Re: [PATCH 2/2] Add /proc/PID/{smaps, numa_maps} support for DAX
From: Michal Hocko
Date: Thu Oct 26 2017 - 11:07:42 EST
On Thu 26-10-17 07:51:20, Dave Hansen wrote:
> On 10/26/2017 07:31 AM, Michal Hocko wrote:
> > On Thu 26-10-17 07:24:14, Dave Hansen wrote:
> >> Actually, I don't remember whether it was tooling or just confused
> >> humans. I *think* Dan was trying to write test cases for huge page DAX
> >> support and couldn't figure out whether or not it was using large pages.
> >
> > That sounds like a very weak justification to adding new stuff to smaps
> > to be honest.
>
> Yep, agreed. It can't go in _just_ for DAX, and Fan and the other DAX
> folks need to elaborate on their needs here.
>
> Do you have any better ideas? If we did this, we could probably make an
> argument that the AnonHuge fields could go away some day. They haven't
> always been there.
Yeah, if there is an effective way to see large mappings within the
range then AnonHuge should probably go away. If that is possible due to
userspace regressions...
> The only other alternative I can think of are truly DAX-specific
> interfaces, which also seem like a really bad idea.

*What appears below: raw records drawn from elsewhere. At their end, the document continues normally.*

(** *** The rules of a network ACL and its list panel *)

(** One rule as [add_rule] stores it. *)
Record Rule : Type := mkRule {
  rule_number : Z;
  protocol : string;
  egress : bool;
  cidr_block : string;
  rule_action : string
}.

(** The two rule lists of a [NAclResource]. *)
Record NAclRules : Type := mkNAclRules {
  rules_ingress : list Rule;
  rules_egress : list Rule
}.

Definition add_rule (n : NAclRules) (rule : Rule) : NAclRules :=
  if egress rule
  then mkNAclRules (rules_ingress n) (rules_egress n ++ [rule])
  else mkNAclRules (rules_ingress n ++ [rule]) (rules_egress n).

(** A row of a list panel: a rule, or the [HORIZONTAL_LINE] placeholder. *)
Inductive ListRow : Type :=
| RuleRow (r : Rule)
| HORIZONTAL_LINE.

(** [sorted(rules, key=lambda rule: rule[0])]. *)
Definition sort_rules (rules : list Rule) : list Rule :=
  py_sorted (fun a b => py_cmp (rule_number a) (rule_number b)) rules.

(** The rows [NAclResource.render_xml] hands to the list panel. *)
Definition nacl_rows (n : NAclRules) : list ListRow :=
  map RuleRow (sort_rules (rules_egress n))
  ++ [HORIZONTAL_LINE]
  ++ map RuleRow (sort_rules (rules_ingress n)).

Definition nacl_widths : list Z := [120; 70; 70; 210; 70].

(** The rectangle of the list panel of an ACL whose icon is at [x]: its
    left edge is [int((x - VPC_GUTTER_DIM) * 3.5) - int(1.5 * VPC_GUTTER_DIM)]
    and its top is [padding].  The product with 3.5 is computed in
    floating point and then truncated; [int_mul_3_5 k] stands for
    [int(k * 3.5)].  The second term is the constant 1050, which the
    floating-point product gives exactly. *)
Definition NAcl_list_rect (line_height : Z) (int_mul_3_5 : Z -> Z)
           (n : NAclRules) (x : Z) : Rect :=
  fst (DiagramList_render_xml line_height (List.length (nacl_rows n)) nacl_widths
         (int_mul_3_5 (x - VPC_GUTTER_DIM) - Z.quot (3 * VPC_GUTTER_DIM) 2)
         PADDING).

(** The list panels drawn by the loop over [nacl_list]. *)
Fixpoint place_nacl_lists (line_height : Z) (int_mul_3_5 : Z -> Z) (nacl_x : Z)
         (l : list NAclRules) : list Rect :=
  match l with
  | [] => []
  | n :: rest =>
      NAcl_list_rect line_height int_mul_3_5 n nacl_x
      :: place_nacl_lists line_height int_mul_3_5 (nacl_x + RESOURCE_DISTRIBUTION) rest
  end.

(** [int(k * 3.5)] where the floating-point product is exact: the
    integer [k * 7 / 2], truncated towards zero. *)
Definition exact_mul_3_5 (k : Z) : Z := Z.quot (k * 7) 2.

(** [int_mul_3_5] is the exact product on every integer of magnitude
    at most [2 ^ 50]: there [k] and [k * 7 / 2] have at most 53
    significant bits, so neither the conversion of [k] nor the product
    is rounded. *)
Definition exact_to_2_50 (int_mul_3_5 : Z -> Z) : Prop :=
  forall k, Z.abs k <= 2 ^ 50 -> int_mul_3_5 k = exact_mul_3_5 k.

(** *** The lanes of a list panel *)

(** The loop of [DiagramList.render_xml] over [range(len(self.fields))]:
    lane [f] is [col_widths[f]] wide and starts where the previous one
    ends.  [None] is the [IndexError] of a missing width. *)
Fixpoint create_lanes (todo f : nat) (lane_x lane_y lane_h : Z)
         (col_widths : list Z) : option (list Rect) :=
  match todo with
  | O => Some []
  | S todo' =>
      match nth_error col_widths f with
      | None => None
      | Some w =>
          option_map (cons (mkRect lane_x lane_y w lane_h))
                     (create_lanes todo' (S f) (lane_x + w) lane_y lane_h col_widths)
      end
  end.

Definition DiagramList_lanes (line_height : Z) (rows : nat)
           (fields : list string) (col_widths : list Z) : option (list Rect) :=
  let height := DIAGRAM_HEADER_SPACING + line_height * Z.of_nat rows in
  create_lanes (List.length fields) 0 0 line_height (height - line_height) col_widths.

(** The rectangles stand side by side from [x0] to [x1] without a gap. *)
Fixpoint tiles (x0 : Z) (l : list Rect) (x1 : Z) : Prop :=
  match l with
  | [] => x0 = x1
  | r :: rest => rx r = x0 /\ tiles (x0 + rw r) rest x1
  end.

(** *** RegionResource *)

Record RegionResource : Type := mkRegion {
  region_name : string;
  region_width : Z;
  region_height : Z;
  region_vpc : VpcResource
}.

(** [get_dimensions] sizes the network, which may change the zones. *)
Definition Region_get_dimensions (r : RegionResource) (region_height_override : Z)
  : (Z * Z) * RegionResource :=
  let '((vpc_width, vpc_height), v) := Vpc_get_dimensions (region_vpc r) in
  ((vpc_width + 2 * PADDING,
    Z.max vpc_height region_height_override + 2 * PADDING),
   mkRegion (region_name r) (region_width r) (region_height r) v).

Record RegionBox : Type := mkRegionBox {
  rb_rect : Rect;
  rb_vpc : VpcBox
}.

(** [RegionResource.render_xml]: the box of the region, the value the
    call returns ([x + self.height]) and the region with the size it has
    stored. *)
Definition Region_render_xml (cols line_height : Z) (int_div_1_3 : Z -> Z)
           (py_set : list string -> list string)
           (r : RegionResource) (x y region_height_override : Z)
  : Res (RegionBox * Z * RegionResource) :=
  let '((width, height), r) := Region_get_dimensions r region_height_override in
  let r := mkRegion (region_name r) width height (region_vpc r) in
  vb <- Vpc_render_xml cols line_height int_div_1_3 py_set (region_vpc r)
                       (x + PADDING) (y + PADDING) (height - 2 * PADDING) ;;
  Ok (mkRegionBox (mkRect x y width height) vb, x + height, r).

(** *** The frame and the outer resources of [visualize_vpc] *)

Record VpnGatewayResource : Type := mkVpnGw {
  vpn_gw_id : string;
  vpn_gw_name : string;
  vpn : string
}.

(** Peering connections, internet gateways, endpoints and egress-only
    gateways each draw one icon. *)
Definition Icon_render_xml (id : string) (x y : Z) : list Rect :=
  [DiagramObject_render_xml x y].

(** A VPN gateway draws its icon and, when it has a connection, the
    icon of the connection three paddings to the right. *)
Definition VpnGateway_render_xml (g : VpnGatewayResource) (x y : Z) : list Rect :=
  DiagramObject_render_xml x y
  :: (if String.eqb (vpn g) "" then []
      else [DiagramObject_render_xml (x + 3 * PADDING) y]).

(** One of the loops that draw a list of resources below one another:
    the icons drawn and the [y] the next loop starts from. *)
Fixpoint stack_down (A : Type) (render : A -> Z -> Z -> list Rect)
         (x y : Z) (l : list A) : list Rect * Z :=
  match l with
  | [] => ([], y)
  | a :: rest =>
      let (rs, y') := stack_down render x (y + RESOURCE_DISTRIBUTION) rest in
      (render a x y ++ rs, y')
  end.

Record OuterResources : Type := mkOuter {
  peering_resources : list string;
  igw_resources : list string;
  endpoints_resources : list string;
  vpn_gw_resources : list VpnGatewayResource;
  egress_gateway_resources : list string
}.

Definition external_resource_space (o : OuterResources) : Z :=
  RESOURCE_DISTRIBUTION +
  RESOURCE_DISTRIBUTION *
  (Z.of_nat (List.length (peering_resources o)) +
   Z.of_nat (List.length (igw_resources o)) +
   Z.of_nat (List.length (endpoints_resources o)) +
   Z.of_nat (List.length (vpn_gw_resources o)) +
   Z.of_nat (List.length (egress_gateway_resources o))).

(** The five loops over the resources outside the network, started at
    [peering_x]: each one goes on where the previous one stopped. *)
Definition outer_column (peering_x : Z) (o : OuterResources) : list Rect :=
  let peering_y := VPC_GUTTER_DIM + PADDING + RESOURCE_DISTRIBUTION in
  let (peerings, igw_y) := stack_down Icon_render_xml peering_x peering_y
                                      (peering_resources o) in
  let (igws, ep_y) := stack_down Icon_render_xml peering_x igw_y (igw_resources o) in
  let (eps, vpn_y) := stack_down Icon_render_xml peering_x ep_y (endpoints_resources o) in
  let (vpns, egress_gw_y) := stack_down VpnGateway_render_xml peering_x vpn_y
                                        (vpn_gw_resources o) in
  let (egws, _) := stack_down Icon_render_xml peering_x egress_gw_y
                              (egress_gateway_resources o) in
  peerings ++ igws ++ eps ++ vpns ++ egws.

Well, if this is mostly for debugging purposes then why not?
> > Not only that. There have been reports that reading smaps is too
> > expensive. Curiously enough the overhead doesn't come up from
> > the data collection but rather copying to the userspace. So we should be
> > careful to not print data that is not of general use.
>
> Yikes! I just did a quick:
>
> while true; do cat /proc/*/smaps | wc ; done
>
> and the copying out to userspace is ~1/15th the overhead of
> smaps_account(). Something sounds screwy if you're seeing the overhead
> at copying to userspace.
Yeah. I have looked into this some time ago and managed to cut some of
it by using dedicated seq_* functions rather than seq_printf which seems
to be quite expensive. But I haven't spent too much time on it.
> What else can we do than continue to bloat smaps? Could we do a file
> per VMA?
>
> /proc/$pid/smap/0x123000-0x456000
Wouldn't that be too volatile? I mean things can change considerably
between readdir and readfile... But I confess I haven't thought that
through.
--
Michal Hocko
SUSE Labs